No podemos delegar la responsabilidad de hablar bien solo a los profesionales de la información, recuerda Francisco. El deber de hablar bien no es solo de los líderes, fundadores, políticos, profesores. Es una responsabilidad de cada persona en un periodo histórico marcado por contraposiciones y polarizaciones (también dentro de la Iglesia). Decir la verdad va de la mano de la caridad, porque reconocer los hechos no tiene que ir acompañado de poner el dedo en la llaga y herir. Hay a menudo más maleficencia que bondad, en tantos discursos, palabras, conversaciones. Hay un concepto que está desapareciendo, que es el de edificar. Salir edificado de un encuentro, de una tertulia, de una conferencia. El Papa se preocupa de la "crueldad" que puede envenenar corazones e intoxicar relaciones, y lo contrapone a la afabilidad para evitar rencores que exasperan, rabia que lleva al enfrentamiento.

Hace 100 años que se proclamó como patrón de los periodistas a san Francisco de Sales.
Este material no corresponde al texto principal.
Lemma archive_new_wf : archive_wf archive_new.
Proof.
  assert (∀ {K V S E} `{Countable K, Countable S} (O : TreeOps K V S E) m,
    m !! t_slot O None = Some ∅ → (∀ o s, m !! o = Some s → s = ∅) →
    tree_wf O (mkTree ∅ ∅ ∅ m : Tree K V S)) as Hempty.
  { intros K V S0 E ? ? ? ? O m Hm Hs. split; try done.
    - by intros k [? Hk].
    - by intros b [? Hb].
    - intros o s c Ho _. simpl in Ho. rewrite (Hs _ _ Ho). simpl. set_solver. }
  split; [apply Hempty..|by intros b info Hb].
  - done.
  - assert (successors archive_new = {[ None := ∅ ]}) as -> by done.
    by intros o s [<- <-]%lookup_singleton_Some.
  - done.
  - assert (main_successors archive_new = {[ zero_hash := ∅ ]}) as -> by done.
    by intros o s [<- <-]%lookup_singleton_Some.
Qed.

(** ** [put_header] *)

(** The parts of the archive that a new sidechain header leaves alone. *)
Record same_main ar ar' : Prop := {
  sm_tree : main_tree ar' = main_tree ar;
  sm_bodies : bodies ar' = bodies ar;
  sm_infos : main_block_infos ar' = main_block_infos ar;
  sm_work : total_work ar' = total_work ar;
  sm_tips : side_tips ar' = side_tips ar;
}.

Lemma get_successors_Ok ar o s : get_successors ar o = Ok s ↔ successors ar !! o = Some s.
Proof.
  unfold get_successors. destruct (successors ar !! o); [naive_solver|].
  destruct o; simpl; naive_solver.
Qed.

Lemma put_header_inv header ar ar' :
  put_header header ar = Ok ar' →
  ∃ h, header_height header ar = Ok h ∧
    tree_put side_ops (side_tree ar) header h (side_tree ar') ∧ same_main ar ar'.
Proof.
  unfold put_header. intros H. apply bind_Ok_inv in H as (h & Hh & H).
  apply bind_Ok_inv in H as (ar1 & H1 & H). apply bind_Ok_inv in H as (ar2 & H2 & H).
  unfold add_successor in H1. apply bind_Ok_inv in H1 as (s & Hs & [= <-]).
  apply get_successors_Ok in Hs. unfold store_row in H2.
  apply bind_Ok_inv in H2 as (row & Hrow & [= <-]). unfold store_bmm_results in H.
  apply bind_Ok_inv in H as (main & _ & H). apply bind_Ok_inv in H as (results & _ & [= <-]).
  exists h. split_and!; [done| |by split]. split; simpl; [done|done| |].
  - exists row, (prev_side_hash header). split_and!; [done|done|exact Hrow].
  - by exists s.
Qed.

(** The height of a header above a known block. *)
Lemma header_height_above header ar h :
  tree_wf side_ops (side_tree ar) →
  (∀ p hp, prev_side_hash header = Some p → block_hash_to_height ar !! p = Some hp →
    hp < u32_MAX) →
  header_height header ar = Ok h →
  height_above (side_tree ar) (prev_side_hash header) h ∧ is_u32 h.
Proof.
  intros Hwf Hmax Hh. unfold header_height in Hh.
  destruct (prev_side_hash header) as [p|] eqn:Hp; simpl.
  - apply bind_Ok_inv in Hh as (hp & Hhp%ok_or_Ok & [= <-]).
    pose proof (tw_height _ _ Hwf p hp Hhp) as Hkp.
    destruct (known_height side_ops _ Hwf p Hkp) as (hp' & Hhp' & [H0 _]). simpl in Hhp'.
    simplify_eq. pose proof (Hmax p hp eq_refl Hhp) as Hlt.
    rewrite u32_add_small by lia. split; [|split; lia].
    split_and!; [lia|done|]. rewrite Hhp. f_equal. lia.
  - simplify_eq. split; [done|]. split; [done|]. unfold u32_MAX. lia.
Qed.

(** Storing a header keeps the archive well-formed: heights, rows of exponential
    links and successors agree with the headers afterwards.  The header may be
    there already; nothing of the mainchain's part, no body and no side tip
    changes. *)
Theorem put_header_wf header ar ar' :
  archive_wf ar →
  (∀ hd, headers ar !! header_hash header = Some hd → hd = header) →
  (∀ p h, prev_side_hash header = Some p → block_hash_to_height ar !! p = Some h →
    h < u32_MAX) →
  put_header header ar = Ok ar' →
  archive_wf ar' ∧ headers ar' = <[header_hash header := header]> (headers ar) ∧
  same_main ar ar'.
Proof.
  intros [Hside Hmain Hwork] Hcol Hmax (h & Hh & Hput & Hsame)%put_header_inv.
  destruct (header_height_above header ar h) as (Habove & Hu); [done..|].
  split_and!; [|apply (tp_headers _ _ _ _ _ Hput)|done]. split.
  - by eapply (tree_put_wf side_ops header h (side_tree ar)).
  - by rewrite (sm_tree _ _ Hsame).
  - pose proof (f_equal t_headers (sm_tree _ _ Hsame)) as Hinfos. simpl in Hinfos.
    unfold work_wf. by rewrite Hinfos, (sm_work _ _ Hsame).
Qed.

(** ** [put_main_header_info] *)
Lemma main_height_and_work_inv info ar h w :
  main_height_and_work info ar = Ok (h, w) →
  match main_prev info with
  | None => h = 0 ∧ w = info_work info
  | Some p => ∃ hp wp, main_block_hash_to_height ar !! p = Some hp ∧
      total_work ar !! p = Some wp ∧ h = u32_add hp 1 ∧ w = work_add wp (info_work info)
  end.
Proof.
  unfold main_height_and_work, main_prev. case_decide; [naive_solver|].
  intros H0. apply bind_Ok_inv in H0 as (hp & Hhp%ok_or_Ok & H0).
  apply bind_Ok_inv in H0 as (wp & Hwp%ok_or_Ok & [= <- <-]). by exists hp, wp.
Qed.

Lemma put_main_header_info_inv info ar ar' :
  put_main_header_info info ar = Ok ar' →
  ∃ h w, main_height_and_work info ar = Ok (h, w) ∧
    tree_put main_ops (main_tree ar) info h (main_tree ar') ∧
    total_work ar' = <[info_block_hash info := w]> (total_work ar) ∧
    side_tree ar' = side_tree ar.
Proof.
  unfold put_main_header_info. intros H. apply bind_Ok_inv in H as ([] & _ & H).
  apply bind_Ok_inv in H as ([h w] & Hhw & H). apply bind_Ok_inv in H as (ar1 & H1 & H).
  unfold add_main_successor in H1. apply bind_Ok_inv in H1 as (s & Hs%ok_or_Ok & [= <-]).
  unfold store_main_row in H. apply bind_Ok_inv in H as (row & Hrow & [= <-]).
  exists h, w. split_and!; [done| |done|done].
  assert (default zero_hash (main_prev info) = info_prev_block_hash info) as Hprev.
  { unfold main_prev. by case_decide. }
  split; [done|done| |].
  - exists row, (Some (info_prev_block_hash info)). split_and!; [done| |exact Hrow].
    intros p. simpl. unfold main_prev. case_decide; naive_solver.
  - simpl. rewrite Hprev. by exists s.
Qed.

(** Storing a mainchain header keeps the archive well-formed, the total work
    included; nothing of the sidechain's tree changes. *)
Theorem put_main_header_info_wf info ar ar' :
  archive_wf ar → info_block_hash info ≠ zero_hash →
  (∀ i, main_header_infos ar !! info_block_hash info = Some i → i = info) →
  (∀ h, main_block_hash_to_height ar !! info_prev_block_hash info = Some h → h < u32_MAX) →
  put_main_header_info info ar = Ok ar' →
  archive_wf ar' ∧
  main_header_infos ar' = <[info_block_hash info := info]> (main_header_infos ar) ∧
  side_tree ar' = side_tree ar.
Proof.
  intros [Hside Hmain Hwork] Hnz Hcol Hmax H.
  apply put_main_header_info_inv in H as (h & w & Hhw & Hput & Hw & Hsame).
  apply main_height_and_work_inv in Hhw.
  assert (height_above (main_tree ar) (main_prev info) h ∧ is_u32 h) as (Habove & Hu).
  { unfold main_prev in *. case_decide as Hz.
    - destruct Hhw as [-> _]. split; [done|]. split; [done|]. unfold u32_MAX. lia.
    - destruct Hhw as (hp & wp & Hhp & _ & -> & _).
      pose proof (tw_height _ _ Hmain _ hp Hhp) as Hkp.
      destruct (known_height main_ops _ Hmain _ Hkp) as (hp' & Hhp' & [H0 _]).
      simpl in Hhp'. simplify_eq. pose proof (Hmax hp Hhp).
      rewrite u32_add_small by lia. split; [|split; lia]. split_and!; [lia|done|].
      simpl. rewrite Hhp. f_equal. lia. }
  split_and!; [|apply (tp_headers _ _ _ _ _ Hput)|done]. split.
  - by rewrite Hsame.
  - by eapply (tree_put_wf main_ops info h (main_tree ar)).
  - pose proof (tp_headers _ _ _ _ _ Hput) as Hinfos. simpl in Hinfos.
    unfold work_wf. rewrite Hinfos, Hw.
    assert (∀ b w', is_Some (main_header_infos ar !! b) → total_work ar !! b = Some w' →
      <[info_block_hash info := w]> (total_work ar) !! b = Some w') as Hold.
    { intros b w' [i Hi] Hw'. destruct (decide (b = info_block_hash info)) as [->|];
        [|by rewrite lookup_insert_ne].
      rewrite lookup_insert_eq. f_equal. rewrite (Hcol i Hi) in Hi.
      destruct (Hwork _ _ Hi) as (w2 & Hw2 & Hp2). simplify_eq.
      destruct (main_prev info) as [p|]; [|naive_solver].
      destruct Hhw as (? & wp & _ & Hwp & _ & ->), Hp2 as (wp' & Hwp' & ->). congruence. }
    intros b i Hi. destruct (decide (b = info_block_hash info)) as [->|Hne].
    + rewrite lookup_insert_eq in Hi. injection Hi as <-. exists w.
      rewrite lookup_insert_eq. split; [done|].
      unfold height_above in Habove. destruct (main_prev info) as [p|]; [|naive_solver].
      destruct Hhw as (? & wp & _ & Hwp & _ & ->), Habove as (_ & Hkp & _).
      exists wp. split; [|done]. by apply Hold.
    + rewrite lookup_insert_ne in Hi by done. destruct (Hwork b i Hi) as (w' & Hw' & Hp).
      exists w'. split; [apply Hold; [by eexists|done]|].
      destruct (tw_header _ _ Hmain b i Hi) as (_ & _ & h' & _ & Hab). simpl in Hab.
      destruct (main_prev i) as [p|]; [|done]. destruct Hp as (wp & Hwp & ->).
      destruct Hab as (_ & Hkp & _). exists wp. split; [|done]. by apply Hold.
Qed.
Era un intelectual brillante, escritor, teólogo, obispo de Ginebra. En una sesión en el Col·legi de Periodistes de Girona hablamos de verdad según su magisterio, y convinimos que las disputas y la discrepancia son necesarias, pero también una disposición de ánimo hacia quien te contradice porque un lenguaje amable favorece las buenas relaciones y "el corazón le habla al corazón". Esta simetría de corazones, de entraña a entraña, hoy parece reservada solo para relaciones íntimas, familiares, con amigos de verdad, pero no se extiende lo suficiente a la vida social. "Nos queremos, pero no nos queremos bien", repiten mecánicamente los participantes en el programa televisivo La isla de las tentaciones. El corazón no es la mera emotividad y la lagrimita. El corazón humano es el motor que ordena también la racionalidad y la calienta. Que hace mucho frío, en las salas de máquinas.